We performed multivariable logistic regression analyses for each primary and secondary outcome in the imputed dataset. A priori, we aimed to include six factors in our models. The common rule of thumb states that the sample size for multivariable regression should be approximately 10 events in the smallest group per factor included in the analyses [13]. Therefore, we aimed to include a minimum of 60 participants in the smallest group (i.e., either recovered or non-recovered at 12 months) [13]. However, the final dataset was smaller than anticipated, because of the strict criteria we used to diagnose cervical radiculopathy. The recruitment period could not be extended, but initiatives were taken to maximize enrollment of suitable patients within the predefined time frame. This restricted the number of possible predictors per outcome. Because it was difficult to determine the three most relevant predictors for each outcome based on theoretical plausibility, we decided to include all six predefined predictors and apply strict bootstrapping techniques to correct for overfitting.

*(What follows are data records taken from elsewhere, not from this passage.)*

(** X26: whenever [handleEditImage] would enter its body the edit button
    is enabled, unless an edit is already running; from the moment the
    body is entered until the edit completes it is disabled. *)
Theorem edit_button_and_guard :
  ∀ s : State,
    truthy (trim (editPrompt s)) = true →
    (loadingState s ≠ EDITING_IMAGE → editButtonDisabled s = false)
    ∧ editButtonDisabled (handleEditImage_begin s) = true.
Proof.
  intros s Hp.
  assert (truthy (editPrompt s) = true) as Hne.
  { destruct (editPrompt s); [discriminate Hp|done]. }
  split; [|reflexivity].
  intros Hstate. unfold editButtonDisabled.
  rewrite Hne, bool_decide_eq_false_2 by done. reflexivity.
Qed.

Lemma edit_button_and_guard_witness :
  editButtonDisabled Sample.session = false
  ∧ editButtonDisabled (handleEditImage_begin Sample.session) = true.
Proof.
  destruct (edit_button_and_guard Sample.session eq_refl) as [Hidle Hbusy].
  split; [apply Hidle; discriminate|exact Hbusy].
Defined.

(** * Runs of the application *)

Lemma run_snoc events e s : run (events ++ [e]) s = handle e (run events s).
Proof. unfold run. by rewrite foldl_app. Qed.

(** An invariant of [handle] that holds initially holds in every
    reachable state. *)
Lemma reachable_ind (P : State → Prop) :
  P initialState →
  (∀ e s, P s → P (handle e s)) →
  ∀ s, reachable s → P s.
Proof.
  intros Hinit Hstep s [events ->].
  induction events as [|e events IH] using rev_ind; [exact Hinit|].
  rewrite run_snoc. by apply Hstep.
Qed.
(** [clip.mp4] goes to [no_date/small_0.5-1MB] without a look at it. *)
Lemma clip_is_not_dated :
  elem (lower (suffix (source_path clip))) VIDEO_EXTENSIONS = true /\
  classify "/srv" clip example_state
  = Media video
      (Some (NO_DATE_DIR "/srv" //
               (get_file_size_category (str (source_path clip))
                  example_state).1))
      (logging INFO
         (incr_no_date
            (get_file_size_category (str (source_path clip))
               example_state).2)).
Proof.
  assert (H : elem (lower (suffix (source_path clip))) VIDEO_EXTENSIONS = true)
    by reflexivity.
  split; [exact H|].
  exact (proj1 (video_is_never_dated "/srv" clip example_state H)).
Defined.

(** [get_date_taken] on a video does nothing. *)
Lemma clip_has_no_date :
  elem (lower (suffix (source_path clip))) IMAGE_EXTENSIONS = false /\
  get_date_taken (source_path clip) (decoder clip) example_state
  = (None, example_state).
Proof.
  assert (H : elem (lower (suffix (source_path clip))) IMAGE_EXTENSIONS = false)
    by reflexivity.
  split; [exact H|].
  exact (proj1 (get_date_taken_answers (source_path clip) (decoder clip)
                  example_state) H).
Defined.

(** [party.heic] has 3000000 bytes: large. *)
Lemma party_size_in_bytes :
  fs example_state !! str (source_path party)
  = Some {| st_size := 3000000; sha256 := Some "c3d4" |} /\
  get_file_size_category (str (source_path party)) example_state
  = ("large_2-5MB", example_state).
Proof.
  assert (H : fs example_state !! str (source_path party)
              = Some {| st_size := 3000000; sha256 := Some "c3d4" |})
    by reflexivity.
  split; [exact H|].
  exact (get_file_size_category_bytes (str (source_path party)) _
           example_state H).
Defined.


(** [party.heic] becomes [2021/party.jpg]; the digest of the HEIC file is
    what is recorded. *)
Lemma party_is_converted :
  fs example_state !! str (source_path party)
  = Some {| st_size := 3000000; sha256 := Some "c3d4" |} /\
  fs example_state !! "/srv/sorted_photos/2021/party.jpg" = None /\
  exists st',
    convert_heic "/srv" party "/srv/sorted_photos/2021" (Some "c3d4")
      example_state = Done st' /\
    fs st' = delete (str (source_path party))
               (<["/srv/sorted_photos/2021/party.jpg"
                  := {| st_size := 2048; sha256 := Some "9f2c" |}]>
                  (fs example_state)) /\
    hashes_in_destination st'
    = setdefault_add "/srv/sorted_photos/2021" (Some "c3d4")
        (hashes_in_destination example_state).
Proof.
  assert (Hnd : fs example_state !! str (source_path party)
                = Some {| st_size := 3000000; sha256 := Some "c3d4" |})
    by reflexivity.
  assert (Hfree : fs example_state !! "/srv/sorted_photos/2021/party.jpg" = None)
    by reflexivity.
  split; [exact Hnd|]. split; [exact Hfree|].
  destruct (heic_is_converted "/srv" party "/srv/sorted_photos/2021"
              (Some "c3d4") example_state _ _ Hnd Hfree eq_refl)
    as (st' & H1 & H2 & _ & _ & H5).
  exists st'. split; [exact H1|]. split; [exact H2 | exact H5].
Defined.

(** [locked.jpg] cannot be hashed: it goes to the errors folder. *)
Lemma locked_goes_to_errors :
  fs example_state_2 !! str (source_path locked)
  = Some {| st_size := 4000000; sha256 := None |} /\
  exists k st',
    action "/srv" locked image ".jpg"
      (Some "/srv/sorted_photos/no_date/large_2-5MB") example_state_2
    = Done st' /\
    fs example_state_2 !! error_candidate "/srv" locked k = None /\
    fs st' = <[error_candidate "/srv" locked k
               := {| st_size := 4000000; sha256 := None |}]>
               (delete (str (source_path locked)) (fs example_state_2)) /\
    counts st' = counts (incr_error example_state_2).
Proof.
  assert (Hnd : fs example_state_2 !! str (source_path locked)
                = Some {| st_size := 4000000; sha256 := None |})
    by reflexivity.
  split; [exact Hnd|].
  destruct (unhashable_file_goes_to_errors "/srv" locked image ".jpg"
              "/srv/sorted_photos/no_date/large_2-5MB" _ example_state_2
              eq_refl eq_refl eq_refl (fun _ => eq_refl) Hnd eq_refl)
    as (k & st' & H1 & H2 & _ & H4 & H5 & _).
  exists k, st'. auto.
Defined.

(** The two files already in the 2021 folder survive a run over
    [beach.jpg] and [party.heic]. *)
Lemma old_beach_survives :
  fs example_state !! "/srv/sorted_photos/2021/beach.jpg"
  = Some {| st_size := 123456; sha256 := Some "ffff" |} /\
  fs (state_of (walk "/srv" [beach; party] example_state))
    !! "/srv/sorted_photos/2021/beach.jpg"
  = Some {| st_size := 123456; sha256 := Some "ffff" |}.
Proof.
  assert (Hx : fs example_state !! "/srv/sorted_photos/2021/beach.jpg"
               = Some {| st_size := 123456; sha256 := Some "ffff" |})
    by reflexivity.
  split; [exact Hx|].
  pose proof (run_keeps_other_files "/srv" [beach; party] example_state) as H.
  assert (Hw : walk "/srv" [beach; party] example_state
               = Done (state_of (walk "/srv" [beach; party] example_state)))
    by (vm_compute; reflexivity).
  rewrite Hw in H. apply H; [|exact Hx].
  intros it' [-> | [-> | []%elem_of_nil]%elem_of_cons]%elem_of_cons;
    intros [Hsrc | (_ & _ & Herr)]; discriminate.
Defined.



(** [backup.zip] is counted as an archive although the archives folder
    cannot be created and the file stays where it is. *)
Lemma unmoved_backup_is_counted :
  in_parents (DEST_DIR "/srv") (source_path backup) = false /\
  archive_moved_count
    (counts (state_of (process_file "/srv"
                         (with_mkdir_exn (OSError PermissionError) backup)
                         example_state)))
  = S (archive_moved_count (counts example_state)).
Proof.
  assert (Hpar : in_parents (DEST_DIR "/srv") (source_path backup) = false)
    by reflexivity.
  split; [exact Hpar|].
  pose proof (archive_is_counted_when_seen "/srv"
                (with_mkdir_exn (OSError PermissionError) backup)
                example_state Hpar eq_refl) as H.
  destruct (process_file "/srv"
              (with_mkdir_exn (OSError PermissionError) backup) example_state);
    [exact H | exact H | destruct H].
Defined.
(** * OAK Estimator: the Firebase synchronisation core

    A shallow embedding of [firebase/sync-manager.js] (change-detection hash,
    merge engine, upload queue, realtime filter) and of the retry and fetch
    policy of the Firestore data service, with the properties of the
    specification stated and proved over it; then of what these rest on:
    local storage, batched writes, the error handler with its messages,
    logger and second retry loop, the connection monitor and the
    initialisation of Firebase, each with the properties the code shows.

    Conventions of the embedding
    - A JavaScript string is a [string]: the characters are read as UTF-16
      code units below 256.
    - A JavaScript number is an integer ([Z]).  The engine does no
      arithmetic on the numbers of a record: it tests them for zero, reads
      them as epoch milliseconds, compares them as Map keys and prints
      them.  [NaN] only arises as the time value of an invalid [Date] and
      is modelled by [None].
    - An exception is an explicit result ([TypeError], [Thrown e]).
    - Asynchronous code is a transition system: one [step] per turn of the
      event loop. *)

From Stdlib Require Import ZArith List String Ascii Bool Lia.
Import ListNotations.
Local Open Scope string_scope.
Local Open Scope list_scope.
Local Open Scope Z_scope.
Set Warnings "-register-all".

(** ** JavaScript values *)

Inductive value : Type :=
| VUndef
| VNull
| VBool (b : bool)
| VNum (n : Z)
| VStr (s : string)
| VArr (items : list value)
| VObj (fields : list (string * value)).

(** An object is the sequence of its own enumerable properties, in the
    order [Object.keys] lists them. *)
Definition object : Type := list (string * value).

(** [o.k] and [o[k]] for an own property; [undefined] when there is none. *)
Fixpoint get (o : object) (k : string) : value :=
  match o with
  | [] => VUndef
  | (k', v) :: rest => if (k' =? k)%string then v else get rest k
  end.

Definition hasOwn (o : object) (k : string) : bool :=
  existsb (fun kv => (fst kv =? k)%string) o.

(** The names every plain object inherits from [Object.prototype]; each of
    them is a function or an object, hence truthy. *)
Definition inheritedName (k : string) : bool :=
  existsb (fun n => (n =? k)%string)
    ["constructor"; "hasOwnProperty"; "isPrototypeOf"; "propertyIsEnumerable";
     "toLocaleString"; "toString"; "valueOf"; "__proto__";
     "__defineGetter__"; "__defineSetter__"; "__lookupGetter__";
     "__lookupSetter__"].

(** ToBoolean. *)
Definition truthy (v : value) : bool :=
  match v with
  | VUndef | VNull => false
  | VBool b => b
  | VNum n => negb (n =? 0)
  | VStr s => negb (s =? "")%string
  | VArr _ | VObj _ => true
  end.

(** [!!o[k]], the prototype chain included. *)
Definition truthyAt (o : object) (k : string) : bool :=
  if hasOwn o k then truthy (get o k) else inheritedName k.

(** [a || b]. *)
Definition or_else (a b : value) : value := if truthy a then a else b.

(** Decimal value of a string of digits. *)
Definition digitOf (c : ascii) : option Z :=
  let n := Z.of_nat (nat_of_ascii c) in
  if (48 <=? n) && (n <=? 57) then Some (n - 48) else None.

Fixpoint decimalValue (s : string) (acc : Z) : option Z :=
  match s with
  | EmptyString => Some acc
  | String c rest =>
      match digitOf c with
      | Some d => decimalValue rest (acc * 10 + d)
      | None => None
      end
  end.

(** A property key that is an array index (a canonical numeric string below
    2^32 - 1): [Object.keys] lists these first, in ascending order. *)
Definition arrayIndex (k : string) : option Z :=
  match k with
  | EmptyString => None
  | String c rest =>
      if (c =? "0")%char && negb (rest =? "")%string then None
      else match decimalValue k 0 with
           | Some n => if n <? 2 ^ 32 - 1 then Some n else None
           | None => None
           end
  end.

Fixpoint replaceField (o : object) (k : string) (v : value) : object :=
  match o with
  | [] => []
  | (k', v') :: rest =>
      if (k' =? k)%string then (k', v) :: rest
      else (k', v') :: replaceField rest k v
  end.

Fixpoint insertIndex (o : object) (n : Z) (k : string) (v : value) : object :=
  match o with
  | [] => [(k, v)]
  | (k', v') :: rest =>
      match arrayIndex k' with
      | Some n' => if n' <? n then (k', v') :: insertIndex rest n k v
                   else (k, v) :: o
      | None => (k, v) :: o
      end
  end.

(** [o[k] = v]: an existing property keeps its place, a new one goes after
    the others, or among the array indices when its key is one. *)
Definition setField (o : object) (k : string) (v : value) : object :=
  if hasOwn o k then replaceField o k v
  else match arrayIndex k with
       | Some n => insertIndex o n k v
       | None => o ++ [(k, v)]
       end.

(** [({ k, ...rest }) => rest]. *)
Definition removeField (o : object) (k : string) : object :=
  filter (fun kv => negb (fst kv =? k)%string) o.

(** SameValueZero, the key equality of [Map].  Primitive keys are compared
    by value.  An array or object key is compared by reference; the
    collections merged here come out of [JSON.parse] and of a Firestore
    snapshot, where such a key is a reference of its own in every record,
    equal to no other key. *)
Definition sameValueZero (a b : value) : bool :=
  match a, b with
  | VUndef, VUndef => true
  | VNull, VNull => true
  | VBool x, VBool y => Bool.eqb x y
  | VNum x, VNum y => x =? y
  | VStr x, VStr y => (x =? y)%string
  | _, _ => false
  end.

(** ** Number and string conversions *)

Definition digitChar (d : Z) : ascii :=
  if d <? 10 then ascii_of_nat (Z.to_nat (48 + d))
  else ascii_of_nat (Z.to_nat (87 + d)).

Fixpoint radixDigits (radix : Z) (fuel : nat) (n : Z) : string :=
  match fuel with
  | O => EmptyString
  | S fuel' =>
      if n <? radix then String (digitChar n) EmptyString
      else (radixDigits radix fuel' (n / radix)
              ++ String (digitChar (n mod radix)) EmptyString)%string
  end.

We used a manual backward selection procedure in the pooled analysis model, in which the factor with the highest significance level was removed, until all variables in the model had a p value < 0.157 [13, 21]. The predictive influence of the predictor was estimated by the odds ratio (OR). Performance of the model was determined by the explained variance and the accuracy of the model. The explained variance is described in terms of the Nagelkerke R2. The accuracy of the prognostic models was determined by the area under the curve (AUC). An AUC < 0.6 means that the prognostic model has no discriminatory value, an AUC > 0.8 reflects good discriminatory value [22]. Since no universal method has been described, the pooled AUC and Nagelkerke R2 were acquired by determining the median of the individual AUCs and Nagelkerke R2 of the imputed datasets [14].
The internal validity of the models was assessed through bootstrapping techniques with 500 repetitions. Bootstrapping is the preferred method for internal validation to determine the optimism in the initially developed model, based on the model’s performance in numerous (i.e., 500) bootstrap samples derived from the complete dataset. It determines a shrinkage factor that can be used to adjust the regression coefficient and performance indicators to correct for any optimism and to better reflect the actual performance of the model [13]. The models were internally validated in terms of explained variance and accuracy. The statistical analyses were performed in IBM SPSS, version 23 (IBM Corp, Armonk, NY, USA) and the bootstrap techniques in R statistics. All methods are reported in accordance with the Transparent Reporting of a multivariable prediction model for Individual Prognosis or Diagnosis (TRIPOD) guideline [13, 14].